● **Description of the task**: Line filter on the word "both": copy each matching line from the entries.

● **Extracted records**:
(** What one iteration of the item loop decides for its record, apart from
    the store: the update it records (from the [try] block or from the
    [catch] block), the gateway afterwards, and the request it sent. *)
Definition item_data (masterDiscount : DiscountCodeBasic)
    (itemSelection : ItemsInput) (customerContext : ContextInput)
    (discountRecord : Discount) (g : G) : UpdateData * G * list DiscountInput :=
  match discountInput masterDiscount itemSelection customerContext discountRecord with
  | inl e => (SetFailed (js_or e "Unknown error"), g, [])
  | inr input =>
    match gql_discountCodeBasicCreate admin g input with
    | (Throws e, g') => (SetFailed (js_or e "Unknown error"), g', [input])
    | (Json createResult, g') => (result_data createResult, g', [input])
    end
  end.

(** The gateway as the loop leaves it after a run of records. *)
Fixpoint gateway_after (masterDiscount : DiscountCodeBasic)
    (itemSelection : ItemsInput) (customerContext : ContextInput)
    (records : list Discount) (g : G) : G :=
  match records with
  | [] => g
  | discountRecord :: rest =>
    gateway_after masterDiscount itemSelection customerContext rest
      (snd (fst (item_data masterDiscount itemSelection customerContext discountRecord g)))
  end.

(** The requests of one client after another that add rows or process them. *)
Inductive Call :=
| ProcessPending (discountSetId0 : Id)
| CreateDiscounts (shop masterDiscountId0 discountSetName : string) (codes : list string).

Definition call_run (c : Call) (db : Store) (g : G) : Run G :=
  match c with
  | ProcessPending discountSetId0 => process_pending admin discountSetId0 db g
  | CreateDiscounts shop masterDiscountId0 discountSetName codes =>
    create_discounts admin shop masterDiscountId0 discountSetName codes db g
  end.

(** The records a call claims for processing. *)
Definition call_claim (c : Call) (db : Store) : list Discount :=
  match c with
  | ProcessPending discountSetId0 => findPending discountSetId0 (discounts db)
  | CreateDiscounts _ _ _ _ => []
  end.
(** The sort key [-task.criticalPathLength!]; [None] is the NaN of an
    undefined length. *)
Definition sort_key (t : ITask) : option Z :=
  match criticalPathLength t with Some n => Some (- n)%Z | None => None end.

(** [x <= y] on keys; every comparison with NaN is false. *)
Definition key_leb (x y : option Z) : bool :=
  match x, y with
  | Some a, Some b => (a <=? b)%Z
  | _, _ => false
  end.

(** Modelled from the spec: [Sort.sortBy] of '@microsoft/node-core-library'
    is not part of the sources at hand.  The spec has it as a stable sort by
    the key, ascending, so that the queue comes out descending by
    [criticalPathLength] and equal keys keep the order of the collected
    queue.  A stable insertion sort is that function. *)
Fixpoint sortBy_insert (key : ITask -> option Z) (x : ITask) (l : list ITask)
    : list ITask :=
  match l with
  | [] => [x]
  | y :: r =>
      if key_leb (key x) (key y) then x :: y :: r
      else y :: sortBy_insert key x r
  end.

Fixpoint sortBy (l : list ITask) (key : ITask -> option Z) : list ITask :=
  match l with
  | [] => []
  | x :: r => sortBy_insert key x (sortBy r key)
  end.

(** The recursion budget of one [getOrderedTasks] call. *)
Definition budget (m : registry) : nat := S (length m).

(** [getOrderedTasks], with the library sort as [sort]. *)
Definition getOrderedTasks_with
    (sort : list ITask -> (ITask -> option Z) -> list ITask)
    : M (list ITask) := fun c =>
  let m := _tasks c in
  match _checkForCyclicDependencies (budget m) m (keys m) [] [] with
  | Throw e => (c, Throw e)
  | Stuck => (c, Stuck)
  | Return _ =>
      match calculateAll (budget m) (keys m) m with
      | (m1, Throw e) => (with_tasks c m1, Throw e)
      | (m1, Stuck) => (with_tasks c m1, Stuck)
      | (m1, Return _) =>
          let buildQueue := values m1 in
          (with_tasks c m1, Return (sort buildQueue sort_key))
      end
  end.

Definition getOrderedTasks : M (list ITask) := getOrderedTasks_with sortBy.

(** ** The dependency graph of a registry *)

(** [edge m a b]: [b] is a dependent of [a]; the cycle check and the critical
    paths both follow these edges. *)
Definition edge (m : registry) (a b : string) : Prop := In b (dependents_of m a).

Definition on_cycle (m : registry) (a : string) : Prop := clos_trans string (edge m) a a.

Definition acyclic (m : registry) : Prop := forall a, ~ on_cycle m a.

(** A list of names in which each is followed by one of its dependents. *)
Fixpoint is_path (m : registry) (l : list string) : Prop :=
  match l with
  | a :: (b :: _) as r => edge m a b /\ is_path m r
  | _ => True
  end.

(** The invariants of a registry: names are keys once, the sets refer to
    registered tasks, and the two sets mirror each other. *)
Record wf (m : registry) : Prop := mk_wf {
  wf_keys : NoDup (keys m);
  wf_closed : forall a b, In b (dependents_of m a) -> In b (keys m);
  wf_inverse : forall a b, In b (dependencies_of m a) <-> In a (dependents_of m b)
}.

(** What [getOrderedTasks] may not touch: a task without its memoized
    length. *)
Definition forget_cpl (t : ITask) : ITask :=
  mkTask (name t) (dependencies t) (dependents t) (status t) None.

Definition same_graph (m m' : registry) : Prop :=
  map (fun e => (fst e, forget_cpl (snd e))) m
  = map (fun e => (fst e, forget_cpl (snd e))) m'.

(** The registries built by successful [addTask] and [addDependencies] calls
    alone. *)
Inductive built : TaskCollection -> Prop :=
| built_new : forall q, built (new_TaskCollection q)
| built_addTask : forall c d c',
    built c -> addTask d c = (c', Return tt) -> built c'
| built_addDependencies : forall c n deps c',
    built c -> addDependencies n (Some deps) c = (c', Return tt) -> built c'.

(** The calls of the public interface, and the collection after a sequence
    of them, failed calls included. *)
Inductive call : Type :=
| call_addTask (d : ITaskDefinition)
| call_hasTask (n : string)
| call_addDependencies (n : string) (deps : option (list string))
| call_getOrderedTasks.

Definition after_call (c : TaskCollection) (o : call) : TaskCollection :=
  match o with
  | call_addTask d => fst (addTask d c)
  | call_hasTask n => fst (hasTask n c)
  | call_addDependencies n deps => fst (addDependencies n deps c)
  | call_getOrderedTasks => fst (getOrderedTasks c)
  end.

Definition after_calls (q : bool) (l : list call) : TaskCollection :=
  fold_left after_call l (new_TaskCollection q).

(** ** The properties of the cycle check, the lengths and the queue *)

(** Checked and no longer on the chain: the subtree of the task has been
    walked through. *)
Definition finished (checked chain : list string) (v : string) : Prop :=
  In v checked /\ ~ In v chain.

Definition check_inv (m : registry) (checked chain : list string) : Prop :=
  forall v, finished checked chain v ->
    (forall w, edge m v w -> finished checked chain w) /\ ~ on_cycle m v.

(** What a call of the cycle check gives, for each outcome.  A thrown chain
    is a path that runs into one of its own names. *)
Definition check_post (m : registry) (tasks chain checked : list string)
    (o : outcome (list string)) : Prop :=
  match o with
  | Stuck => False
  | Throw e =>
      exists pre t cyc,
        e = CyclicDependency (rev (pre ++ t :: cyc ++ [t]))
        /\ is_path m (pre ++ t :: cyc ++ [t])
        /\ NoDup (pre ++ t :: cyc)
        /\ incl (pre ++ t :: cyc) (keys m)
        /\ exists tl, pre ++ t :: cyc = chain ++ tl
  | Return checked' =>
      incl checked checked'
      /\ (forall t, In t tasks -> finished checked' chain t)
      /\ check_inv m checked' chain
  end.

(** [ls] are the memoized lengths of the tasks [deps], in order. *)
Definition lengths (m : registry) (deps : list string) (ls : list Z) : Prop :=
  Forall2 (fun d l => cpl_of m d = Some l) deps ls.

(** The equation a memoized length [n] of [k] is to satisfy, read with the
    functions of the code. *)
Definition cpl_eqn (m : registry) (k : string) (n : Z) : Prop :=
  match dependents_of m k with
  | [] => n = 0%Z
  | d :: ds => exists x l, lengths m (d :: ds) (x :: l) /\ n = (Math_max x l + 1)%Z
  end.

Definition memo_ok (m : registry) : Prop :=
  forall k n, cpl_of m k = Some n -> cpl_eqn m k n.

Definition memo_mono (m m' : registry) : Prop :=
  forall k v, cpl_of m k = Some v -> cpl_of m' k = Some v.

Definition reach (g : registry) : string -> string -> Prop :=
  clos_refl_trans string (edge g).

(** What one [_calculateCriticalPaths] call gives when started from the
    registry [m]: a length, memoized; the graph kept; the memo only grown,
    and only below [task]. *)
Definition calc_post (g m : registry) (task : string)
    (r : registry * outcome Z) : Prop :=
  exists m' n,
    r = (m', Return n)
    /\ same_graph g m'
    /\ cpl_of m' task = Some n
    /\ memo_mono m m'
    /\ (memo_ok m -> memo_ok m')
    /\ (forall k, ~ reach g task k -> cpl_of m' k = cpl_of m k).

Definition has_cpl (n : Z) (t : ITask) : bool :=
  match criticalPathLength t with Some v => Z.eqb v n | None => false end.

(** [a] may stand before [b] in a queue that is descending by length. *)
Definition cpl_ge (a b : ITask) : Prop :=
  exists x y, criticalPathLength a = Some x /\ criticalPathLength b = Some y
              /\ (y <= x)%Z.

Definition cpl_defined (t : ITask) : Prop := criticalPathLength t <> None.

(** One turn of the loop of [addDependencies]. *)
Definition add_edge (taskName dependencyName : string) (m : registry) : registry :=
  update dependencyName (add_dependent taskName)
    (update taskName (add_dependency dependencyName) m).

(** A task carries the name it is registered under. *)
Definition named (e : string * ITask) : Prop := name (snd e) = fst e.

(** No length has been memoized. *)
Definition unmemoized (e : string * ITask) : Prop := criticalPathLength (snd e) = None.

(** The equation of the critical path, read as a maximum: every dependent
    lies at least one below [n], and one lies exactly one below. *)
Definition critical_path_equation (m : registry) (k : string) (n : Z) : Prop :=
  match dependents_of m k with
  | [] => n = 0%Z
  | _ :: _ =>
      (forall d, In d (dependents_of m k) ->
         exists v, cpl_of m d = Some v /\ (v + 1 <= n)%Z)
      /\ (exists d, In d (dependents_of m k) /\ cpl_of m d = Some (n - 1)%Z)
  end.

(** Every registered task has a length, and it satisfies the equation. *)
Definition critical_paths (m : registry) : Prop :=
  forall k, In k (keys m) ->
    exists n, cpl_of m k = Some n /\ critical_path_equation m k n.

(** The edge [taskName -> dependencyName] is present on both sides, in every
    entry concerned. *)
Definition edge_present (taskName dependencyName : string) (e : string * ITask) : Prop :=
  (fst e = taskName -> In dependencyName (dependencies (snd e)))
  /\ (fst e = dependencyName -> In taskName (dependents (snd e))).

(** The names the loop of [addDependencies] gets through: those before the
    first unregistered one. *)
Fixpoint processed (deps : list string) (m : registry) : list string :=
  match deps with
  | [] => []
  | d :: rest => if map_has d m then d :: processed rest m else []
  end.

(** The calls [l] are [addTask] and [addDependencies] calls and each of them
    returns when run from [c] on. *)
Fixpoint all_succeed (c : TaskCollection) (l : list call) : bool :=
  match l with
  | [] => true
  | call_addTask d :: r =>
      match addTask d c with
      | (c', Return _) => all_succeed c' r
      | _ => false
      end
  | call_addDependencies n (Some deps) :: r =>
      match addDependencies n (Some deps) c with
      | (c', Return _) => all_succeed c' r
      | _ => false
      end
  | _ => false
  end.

● **Exercise result**:
    paths both follow these edges. *)
(** The edge [taskName -> dependencyName] is present on both sides, in every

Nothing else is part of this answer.